Can Git track an ancestor branch as well as its own branch?


Sorry if this is a noob question, but I've been searching for an hour+ and can't get a clear answer.

What I'd like to do is this:

  • Checkout a remote branch git checkout origin/feature
  • Make a local branch based off that branch git checkout -b feature_my_tweak
  • So now I have a local copy of feature called feature_my_tweak that I can play around with
  • Make some changes and commit -m "added my tweak" so now my local feature_my_tweak has diverged from feature
  • Now do a git push --set-upstream origin feature_my_tweak to push my local branch to the remote server
  • Now a workmate pushes a change to feature on the remote server

At this point, I would like to be able to git pull and have git see that there was a change to feature and pull it (fetch/merge) into my local feature_my_tweak branch. Is there a way to do that automatically? Or do I have to do a manually git merge feature to get all the changes from that branch to my local feature_my_tweaks branch? I guess I thought there was a way to have one branch track another.
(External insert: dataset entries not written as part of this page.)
(** * Swap I/O path of linux-5.5/mm/page_io.c (Canvas)

    A shallow embedding of the swap I/O path: the extent-table builder
    [generic_swapfile_activate], the request builder [get_swap_bio], the
    completion handlers [end_swap_bio_write] and [end_swap_bio_read], the
    slot-free notification, the write and read entry points, the
    page-table walk [filling_prefetch_pte] of the prefetch, and the
    latency profiling of prefetch hints.

    Integers of the C code are [Z] with the wrap-around of their C type
    written out ([u64] for [sector_t] and [unsigned long], [u32] for
    [unsigned]).  Code that mutates the page, the request or the counters
    is written in a small state monad over [world]; the operations on
    the page, the request and the task append an [event] to the log of
    the world, so that the order of the calls can be stated.  The
    VM_BUG_ON_PAGE assertions of the entry points (page locked, in the
    swap cache, not uptodate) are debug checks; they appear as conditions
    on the concrete inputs, not in the functions. *)

From Stdlib Require Import ZArith List Bool Lia.
Import ListNotations.
Local Open Scope Z_scope.

(** ** Machine integers *)

Definition wrap (w z : Z) : Z := z mod 2 ^ w.
Definition u64 : Z -> Z := wrap 64.
Definition u32 : Z -> Z := wrap 32.

(** The value of a C [int] after a conversion or an addition that does
    not fit: the kernel is built with -fno-strict-overflow, so it wraps
    around in two's complement. *)
Definition s32 (z : Z) : Z :=
  let m := wrap 32 z in if m <? 2 ^ 31 then m else m - 2 ^ 32.

(** ** Constants of the kernel headers

    The values of these macros and enumerators live in headers that are
    not part of mm/page_io.c; they are taken as parameters.
    [linux_x86_64] gives the values of an x86-64 build of Linux 5.5. *)

Record kconfig := {
  PAGE_SHIFT   : Z;   (* asm/page_types.h *)
  EINVAL       : Z;   (* errno-base.h *)
  ENOMEM       : Z;
  SWP_BLKDEV   : Z;   (* linux/swap.h, flag bits of swap_info_struct *)
  SWP_FS       : Z;
  HPAGE_PMD_NR : Z;   (* linux/huge_mm.h *)
  REQ_OP_READ  : Z;   (* linux/blk_types.h *)
  REQ_OP_WRITE : Z;
  REQ_SWAP     : Z;
  REQ_HIPRI    : Z
}.

Definition linux_x86_64 : kconfig := {|
  PAGE_SHIFT := 12; EINVAL := 22; ENOMEM := 12;
  SWP_BLKDEV := 64; SWP_FS := 256; HPAGE_PMD_NR := 512;
  REQ_OP_READ := 0; REQ_OP_WRITE := 1;
  REQ_SWAP := Z.shiftl 1 24; REQ_HIPRI := Z.shiftl 1 25 |}.

Definition PAGE_SIZE (K : kconfig) : Z := Z.shiftl 1 (PAGE_SHIFT K).

(** ** The backing store *)

Record swap_extent := {
  start_page  : Z;
  nr_pages    : Z;
  start_block : Z
}.

Record swap_info_struct := {
  flags       : Z;                 (* unsigned long *)
  max         : Z;                 (* unsigned int  *)
  pages       : Z;                 (* unsigned int  *)
  highest_bit : Z;                 (* unsigned int  *)
  extents     : list swap_extent;  (* swap_extent_root, in slot order *)
  bdev        : Z;                 (* the block device of the store *)
  (* sis->bdev->bd_disk->fops->swap_slot_free_notify != NULL *)
  fops_swap_slot_free_notify : bool
}.

Definition set_extents (sis : swap_info_struct) (l : list swap_extent)
  : swap_info_struct :=
  {| flags := flags sis; max := max sis; pages := pages sis;
     highest_bit := highest_bit sis; extents := l; bdev := bdev sis;
     fops_swap_slot_free_notify := fops_swap_slot_free_notify sis |}.

Definition set_slot_counts (sis : swap_info_struct) (page_no : Z)
  : swap_info_struct :=
  {| flags := flags sis;
     max := u32 page_no;
     pages := u32 (page_no - 1);
     highest_bit := u32 (page_no - 1);
     extents := extents sis; bdev := bdev sis;
     fops_swap_slot_free_notify := fops_swap_slot_free_notify sis |}.

(** The backing file: block size, byte size, and the logical-to-physical
    block map that [bmap] answers (0 for an unmapped block). *)
Record inode := {
  i_blkbits : Z;
  i_size    : Z;
  bmap      : Z -> Z
}.

(** Modelled from the spec: [add_swap_extent] of mm/swapfile.c is not part
    of mm/page_io.c.  Section 4.1 says that each stride "becomes one
    logical slot, appended to (or merged with) the current extent", an
    extent being "a maximal run of [count] consecutive logical slots
    starting at [slot_start], mapped to consecutive physical blocks
    starting at [block_start]", and that activation returns "the count of
    extents": the call returns 1 when it appends an extent and 0 when it
    extends the current (last) one. *)
Definition merges (se : swap_extent) (start_pg start_blk : Z) : bool :=
  (start_page se + nr_pages se =? start_pg) &&
  (start_block se + nr_pages se =? start_blk).

Definition add_swap_extent (sis : swap_info_struct)
    (start_pg nr_pg start_blk : Z) : Z * swap_info_struct :=
  let fresh := {| start_page := start_pg; nr_pages := nr_pg;
                  start_block := start_blk |} in
  match rev (extents sis) with
  | se :: before =>
      if merges se start_pg start_blk
      then (0, set_extents sis
                 (rev ({| start_page := start_page se;
                          nr_pages := nr_pages se + nr_pg;
                          start_block := start_block se |} :: before)))
      else (1, set_extents sis (extents sis ++ [fresh]))
  | [] => (1, set_extents sis [fresh])
  end.

(** ** generic_swapfile_activate *)

(** How the inner [for] loop over [block_in_page] leaves. *)
Inductive stride := Contiguous | Hole | Discontiguity.

(** [for (block_in_page = 1; block_in_page < blocks_per_page; block_in_page++)];
    [n] counts the iterations that remain. *)
Fixpoint for_block_in_page (ino : inode) (probe_block first_block : Z)
    (block_in_page : Z) (n : nat) : stride :=
  match n with
  | O => Contiguous
  | S n' =>
      let block := bmap ino (u64 (probe_block + block_in_page)) in
      if block =? 0 then Hole
      else if negb (block =? u64 (first_block + block_in_page))
      then Discontiguity
      else for_block_in_page ino probe_block first_block
             (block_in_page + 1) n'
  end.
Lemma digit_value_spec c x :
  digit_value c = Some x → 0 ≤ x ≤ 9 ∧ digit_char x = c.
Proof.
  unfold digit_value. case_bool_decide as Hc; [|done].
  intros [= <-]. split; [lia|]. unfold digit_char.
  rewrite Z.mod_small by lia.
  replace (48 + Z.to_nat (Z.of_nat (nat_of_ascii c) - 48))%nat
    with (nat_of_ascii c) by lia.
  apply ascii_nat_embedding.
Qed.

Lemma pad_2 n :
  pad 2 n "" = String (digit_char (n `div` 10)) (String (digit_char n) "").
Proof. reflexivity. Qed.

Lemma pad_4 n :
  pad 4 n ""
  = String (digit_char (((n `div` 10) `div` 10) `div` 10))
      (String (digit_char ((n `div` 10) `div` 10))
         (String (digit_char (n `div` 10)) (String (digit_char n) ""))).
Proof. reflexivity. Qed.

Lemma number2_spec a b n :
  number2 a b = Some n →
  0 ≤ n ≤ 99 ∧ pad 2 n "" = String a (String b "").
Proof.
  unfold number2. intros Hn.
  destruct (digit_value a) as [x|] eqn:Ha; [|done].
  destruct (digit_value b) as [y|] eqn:Hb; [|done].
  simpl in Hn. injection Hn as <-.
  apply digit_value_spec in Ha as [Hx <-], Hb as [Hy <-].
  split; [lia|]. rewrite pad_2.
  rewrite (digit_char_mod (10 * x + y)), (digit_char_mod y).
  repeat (apply (f_equal2 String);
          [apply (f_equal digit_char); Z.div_mod_to_equations; lia|]).
  reflexivity.
Qed.
(* ===== verification/_CoqProject ===== *)
-Q . S2P
Prelude.v
Flags.v
Types.v
Geth.v
L1Info.v
Deposits.v
Batches.v
SSZ.v
EngineJSON.v
L2Source.v
Sync.v
Step.v
DriverState.v
Rollup.v
Startup.v
Progress.v
FakeChain.v
Agreement.v
L1Source.v
L1Rollup.v
Batching.v
TxMgr.v
NodeAPI.v
Gossip.v
GossipTopic.v
Threads.v
History.v
Submitter.v
Sending.v
Discovery.v
Withdrawals.v
Resources.v
Node.v
PeerAPI.v
P2PConfig.v
DiscoverySetup.v
Service.v
Programs.v
Publication.v
CommandLine.v
NodeRPC.v
StateViz.v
Another part of this is that I'd still like to be able to make local changes to feature_my_tweaks and still be able to git push and have that only push up to the remote origin/feature_my_tweak branch and not pollute the origin/feature branch.

Is there a way to do all that? From what I can read, it seems that if any branch_A is tracking a remote branch_B, any pushes will go to branch_B, which is what I don't want.

I hope that makes sense.


Solution

  • TL;DR

    The short version of the answer boils down to no, but it doesn't matter, don't worry about it and just do it manually; it's easy. If you have one particular branch that you do this with often, write a script or a Git alias to do it.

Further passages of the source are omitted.